A horse owner sent me an e-mail expressing concern about the excessive salivation noted in her 3 horses this year.

My Answers

The slobbering is associated with black patch disease caused by Rhizoctonia leguminicola. The specific causal agent is slaframine which is an indolizidine alkaloid and a metabolite of Rhizoctonia leguminicola.  Conditions were right for its development this year, rainy conditions and high humidity.

Interestingly, the compound does decrease in red clover hay while in storage.  One study sites a decrease in 10 months of storage from 50-100 ppm to 7 ppm.

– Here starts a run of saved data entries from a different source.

(** [app.get('/search', async (req, res) => ...)], given [req.query.q].  The
    first statement stands before the [try]: when it throws, the handler
    rejects and has sent nothing. *)
Definition search (query_q : option query_value)
    : Eff.eff (list jsstring) search_response :=
  q ← Eff.lift (optional_trim query_q);
  match q with
  | None => mret (mkSearchResponse 400 (ErrorBody (js "missing q") None))
  | Some q =>
      if negb (truthy q)
      then mret (mkSearchResponse 400 (ErrorBody (js "missing q") None))
      else
        Eff.catch (search_try q)
          (fun err =>
             mret (mkSearchResponse 500
                     (ErrorBody (or_else (Some (exn_message err)) (js "unknown"))
                        None)))
  end.

(** One request: what was sent, or the exception the handler rejected with,
    and the requests made for it. *)
Definition handle_search (query_q : option query_value)
    : result search_response * list jsstring :=
  search query_q [].

End WithProvider.

End Search.

(** *** When the aggregation throws *)

Module SearchFailure.
Import Search.

Definition is_throw {A} (r : result A) : bool :=
  match r with Throw _ => true | Ok _ => false end.

Definition nullish (v : value) : bool :=
  match v with Undefined | Null => true | _ => false end.

(** [v.key] where it does not throw. *)
Definition field (v : value) (key : string) : value :=
  match get v key with Ok x => x | Throw _ => Undefined end.

(** A related topic the loop cannot read: [null] itself, or a group whose
    [Topics] array holds a [null]. *)
Definition topic_fails (t : value) : bool :=
  nullish t ||
  (ToBoolean (field t "Topics") && isArray (field t "Topics") &&
   existsb nullish (items_of (field t "Topics"))).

Reading about the associated biological effects in Peter Cheeke's "Natural Toxicants in Feeds, Forages, and Poisonous Plants" book makes one raise their eyebrows as to why we even use potentially infectious clovers at all.  In cattle, concerns include excessive salivation, eye discharge, bloat, frequent urination, watery diarrhea, reduced milk production, weight loss and abortion.  Other things noted include increased pancreatic flow, bile flow, and gastric acidity, and decreased heart rate, cardiac output, respiration rate, body temperature, and metabolic rate.  With use of guinea pigs as an assay animal, the LD50 was less than 1 mg of slaframine/kg (1 kg=approximately 2.2 lbs.) of body weight.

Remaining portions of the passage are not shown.